Flexing secara halus umumnya dilakukan para pembicara, lewat CV mereka yang menjelaskan latar belakang pendidikan, pencapaian, penghargaan dan lain-lain. Tujuannya agar pendengar atau peserta yang hadir yakin dengan kapasitas dan kemampuan pembicara.
Sebagian orang juga melakukan flexing dengan memamerkan prestasi, hasil pencapaian pekerjaan, penghargaan di media sosial mereka. Alih-alih promosi diri, malah mendapatkan kesan norak, sombong, yang akhirnya merugikan diri sendiri.
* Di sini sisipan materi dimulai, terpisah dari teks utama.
(* ===== verification/NetworkDir.v ===== *)
(** * NetworkDir: a directory of the host, listed over the network *)

From S2P Require Import Prelude Wire Messages CString Format Transport Peer FileServer.
From S2P Require Import AmigaFs AmigaActions AmigaMount AmigaSafety AmigaIo AmigaSession AmigaTypes.
From S2P Require Import AmigaDir AmigaLink AmigaRequests ServerLink Controller Target Session.
From S2P Require Import Network NetworkRead.

(** ** The client *)

(** The packet [p], sent again and again. *)
Definition next_call (pk : Z) (p : DosPacket) : call :=
  (λ m, ClientMemory (<[pk := p]> (cm_packets m)) (cm_fhs m) (cm_fibs m) (cm_infos m) (cm_mem m),
   pk).

(** What it finds in its FileInfoBlock after each success, and the code of the
    failure that ends the listing. *)
Fixpoint listed (fib : Z) (seen : list (client_memory * option (Z * Z * Z)))
  : option (list FileInfoBlock * Z) :=
  match seen with
  | [] => None
  | view :: seen =>
      '(_, res1, res2) ← view.2;
      if res1 =? DOSTRUE then
        f ← cm_fibs view.1 !! fib;
        '(fs, code) ← listed fib seen;
        Some (f :: fs, code)
      else match seen with [] => Some ([], res2) | _ => None end
  end.

Section NetworkDir.
Context (HC HT : Host) (AC AT : Allocator) `{HPool : Pool} {O : Type} `{OS : FileServer.Posix O}.
Context (rl_log_bits : Z) (time : O → O * Z) (k : nat) (can_write : nat → bool * bool).
Context (memC : ∀ h, malloc (Allocator := AC) h ≠ None)
  (memT : ∀ h, malloc (Allocator := AT) h ≠ None) (Hk : 8192 <= Z.of_nat k).
Context (t0 : Z) (on_time : ∀ o, t0 <= (time o).2 <= t0 + RL_PING_TIMEOUT).
Hypothesis log_off : FileServer.has_flag rl_log_bits RL_DEBUG = false.
Hypothesis time_keeps : ∀ o, (time o).1 = o.
#[local] Existing Instance log_link.
Implicit Types (t : fsys (list rl_msg)).

#[local] Abbreviation server := (controller_answer (HHost := HC) rl_log_bits).
#[local] Abbreviation all_calls := (Network.all_calls HC HT rl_log_bits).

Lemma by_client_next pk p t :
  by_client (next_call pk p).1 t = set_packets (<[pk := p]> (packets t)) t.
Proof. by destruct t. Qed.

Lemma next_packet_waits pk p t t2 :
  dp_Type p = ACTION_EXAMINE_NEXT → pending t = [] →
  process_fs_packet (HHost := HT) (by_client (next_call pk p).1 t) pk = Some t2 →
  goes_on complete_examine_next_cb (by_client (next_call pk p).1 t) t2.
Proof.
  intros Ht Hpend. rewrite by_client_next. unfold process_fs_packet.
  cbn [packets set_packets]. rewrite lookup_insert_eq. cbn [mbind option_bind]. rewrite Ht.
  change (packet_handler ACTION_EXAMINE_NEXT) with
    (Some (action_examine_next (P := list rl_msg))).
  cbv iota. by apply examine_next_waits.
Qed.

Lemma listing_is_calls fib fuel x t pk p x' t' fs code :
  list_directory (HHost := HT) server fib fuel x t pk p = Some (x', t', fs, code) →
  dp_Type p = ACTION_EXAMINE_NEXT → pending t = [] →
  ∃ seen news, all_calls 1 x t (replicate (S (length fs)) (next_call pk p)) = Some (x', t', seen) ∧
    listed fib seen = Some (fs, code) ∧ fs_peer t' = fs_peer t ++ news ∧ Forall brief news.
Proof.
  intros Hlist Ht. revert x t x' t' fs Hlist.
  induction fuel as [|fuel IH]; intros x t x' t' fs Hlist Hpend; [done|]. cbn [list_directory] in Hlist.
  apply bind_Some in Hlist as ([x1 t1] & Hses & Hlist).
  apply bind_Some in Hlist as ([[a r1] r2] & Hlast & Hlist).
  rewrite <- (by_client_next pk p t) in Hses.
  destruct (session_is_call HC HT rl_log_bits (controller_answer (HHost := HC) rl_log_bits)
    complete_examine_next_cb 1 x t _ pk x1 t1
    (server_short HC rl_log_bits complete_examine_next_cb ltac:(done) ltac:(done)) Hses)
    as (Hcall & Hp1 & n1 & E1 & B1); [by intros t3; apply next_packet_waits|done..|].
  change (one_call HC HT rl_log_bits 1 x t (next_call pk p) = Some (x1, t1)) in Hcall.
  cbn [replicate Network.all_calls]. rewrite Hcall. cbn [mbind option_bind].
  destruct (r1 =? DOSTRUE) eqn:Hr.
  - apply bind_Some in Hlist as (f & Hf & Hlist).
    apply bind_Some in Hlist as ([[[x2 t2] rest] code'] & Hlist & [= <- <- <- <-]).
    destruct (IH x1 t1 x2 t2 rest Hlist Hp1) as (seen & n2 & Hcalls & Hl & E2 & B2).
    cbn [length]. rewrite Hcalls. cbn [mbind option_bind].
    exists (observed t1 :: seen), (n1 ++ n2). split; [done|]. split; [|split].
    + cbn [listed]. change ((observed t1).2) with (last (replies t1)). rewrite Hlast. cbn [mbind option_bind].
      rewrite Hr. change (cm_fibs (observed t1).1) with (fibs t1). rewrite Hf. cbn [mbind option_bind].
      by rewrite Hl.
    + by rewrite E2, E1, app_assoc.
    + by apply Forall_app.
  - injection Hlist as <- <- <- <-. exists [observed t1], n1. split; [done|]. split; [|done].
    cbn [listed]. change ((observed t1).2) with (last (replies t1)). rewrite Hlast. cbn [mbind option_bind].
    by rewrite Hr.
Qed.

(** C4: a program on the Amiga that lists a directory of the host over the
    network, from the start or from where an earlier listing stopped, finds in
    its memory every entry that is left exactly once and in the order of the
    host, with its kind, its size and its name up to 106 characters, and then
    learns that there are no more: one packet for each entry and one more, each
    of them over after a few rounds of the two programs. *)
Theorem list_directory_over_network lock fib hd i c (o : O) dir started es t pk p ptr index st :
  FileServer.ctl_ok c → fsys_ok t → pool_alloc (used t) ≠ None →
  server_lists c o i dir started es → at_directory lock fib hd (Z.of_nat i) (used t) started t →
  lists_directory lock fib p → linked t0 ptr index (c, o) t st →
  ∃ ns x t' st' seen, length ns = S (length es) ∧
    calls_over_network HC HT AC AT rl_log_bits time k can_write st
      (zip (replicate (S (length es)) (next_call pk p)) ns) = Some (st', seen) ∧
    listed fib seen = Some (entry_fib <$> es, ERROR_NO_MORE_ENTRIES) ∧
    linked t0 ptr index x t' st'.
Proof.
  intros Hco Hok Hpool Hsrv Hat Hp Hl.
  destruct (directory_listed HT HC rl_log_bits lock fib hd i (used t) c o dir started es t pk p
    (S (length es)) Hpool Hsrv Hat Hp) as (x & t' & Hlist & _); [lia|].
  destruct (listing_is_calls fib _ (c, o) t pk p x t' _ _ Hlist)
    as (seen & news & Hcalls & Hseen & Hnews & Hbrief); [apply Hp|apply Hat|].
  rewrite length_fmap in Hcalls.
  destruct (networked_calls HC HT AC AT rl_log_bits time k can_write memC memT Hk t0 on_time log_off
    time_keeps ptr index 1 (replicate (S (length es)) (next_call pk p)) (c, o) t x t' seen news st Hl)
    as (_ & _ & _ & ns & st' & Hlen & _ & Hnet & Hl'); try done; [apply Hat|].
  rewrite length_replicate in Hlen. by exists ns, x, t', st', seen.
Qed.
End NetworkDir.

(** ** A concrete listing of a directory with a directory and a file *)
Lemma demo_dir_fs_ok : fsys_ok demo_dir_fs.
Proof.
  assert (Hz : ∃ text, cstr_at path_zero = Some text) by by eexists [].
  split; cbn.
  - done.
  - intros a h [[<- <-]|[_ [<- <-]%lookup_singleton_Some]]%lookup_insert_Some; by repeat split.
  - by eexists.
  - intros a h [[<- <-]|[_ [<- <-]%lookup_singleton_Some]]%lookup_insert_Some; done.
  - intros l lk [<- <-]%lookup_singleton_Some. by eexists.
  - intros l1 l2 lk1 lk2 [<- <-]%lookup_singleton_Some [<- <-]%lookup_singleton_Some. by left.
  - constructor.
  - unfold addresses. cbn. split; [constructor|]. rewrite dom_insert_L, !dom_singleton_L. set_solver.
Qed.

Lemma demo_dir_controller_ok : FileServer.ctl_ok demo_dir_controller.
Proof.
  apply FileServer.update_ok; [apply demo_controller_ok|].
  apply FileServer.demo_handle_ok; [by repeat constructor|cbn; lia].
Qed.

Lemma list_directory_over_network_witness :
  ∃ ns x t' st' seen, length ns = 3%nat ∧
    calls_over_network demo_pc demo_host ample_memory ample_memory (HPool := bump_pool)
      (OS := dir_posix) 0 (λ o, (o, 50)) (Z.to_nat 8192) (λ _, (true, false))
      (rested_state (demo_dir_controller, demo_dir_os) demo_dir_fs)
      (zip (replicate 3 (next_call 500 demo_examine)) ns) = Some (st', seen) ∧
    listed 1200 seen = Some ([Fib 1 1 (fib_name (chars "sub")) 5 0 0 0 (replicate 80 0);
                              Fib (-1) (-1) (fib_name (chars "a")) 5 5 5 0 (replicate 80 0)],
                             ERROR_NO_MORE_ENTRIES) ∧
    linked 50 300 2 x t' st'.
Proof.
  refine (list_directory_over_network demo_pc demo_host ample_memory ample_memory
    (HPool := bump_pool) (OS := dir_posix) 0 (λ o, (o, 50)) (Z.to_nat 8192) (λ _, (true, false))
    _ _ _ 50 _ _ _ 128 1200 256 1 demo_dir_controller demo_dir_os (chars "/w") false demo_entries
    demo_dir_fs 500 demo_examine 300 2 _ demo_dir_controller_ok demo_dir_fs_ok _ demo_dir_serves
    _ _ (rested_linked _ _ _)).
  - done.
  - done.
  - by rewrite Z2Nat.id.
  - unfold RL_PING_TIMEOUT. cbn. lia.
  - done.
  - done.
  - by vm_compute.
  - split; [done|by vm_compute| |by eexists|done]. by eexists.
  - done.
  - done.
Defined.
“Walaupun flexing jadi salah satu strategi marketing yang dilakukan untuk menarik konsumen, tetapi masih banyak strategi lain yang “jauh lebih baik” dibanding flexing berlebihan,” kata Rhenald, seperti dikutip Kompas.com.
Psikolog klinis personal Growth Stefany Valentina mengatakan, flexing secara sederhana bisa diartikan sebagai pamer. Dari sisi psikologis, orang pamer bisa jadi karena dua alasan. Pertama, pamer karena memiliki sesuatu yang ingin dibanggakan dan hanya sekadar membagikannya ke orang lain.
“Bisa juga karena alasan dia punya sesuatu, tetapi yang dipamerkan ini bentuk insecurity, karena merasa dirinya kurang. Jadi merasa butuh memamerkan pencapaian itu supaya insecurity tadi tidak terlihat,” kata Stefany, masih dikutip dari Kompas.com.
Menurutnya, flexing tidak melulu soal kekayaan dan harta, tetapi juga bisa pencapaian, keberhasilan, atau bahkan relationship. Ia menuturkan, flexing masih dianggap normal selama masih dalam batas wajar. Tetapi bisa jadi bermasalah apabila dilakukan secara berlebihan.
“Kan enggak semua hal dipamerkan. Ada batasan-batasan tertentu yang memisahkan mana flexing yang wajar dan tidak,” ujarnya. []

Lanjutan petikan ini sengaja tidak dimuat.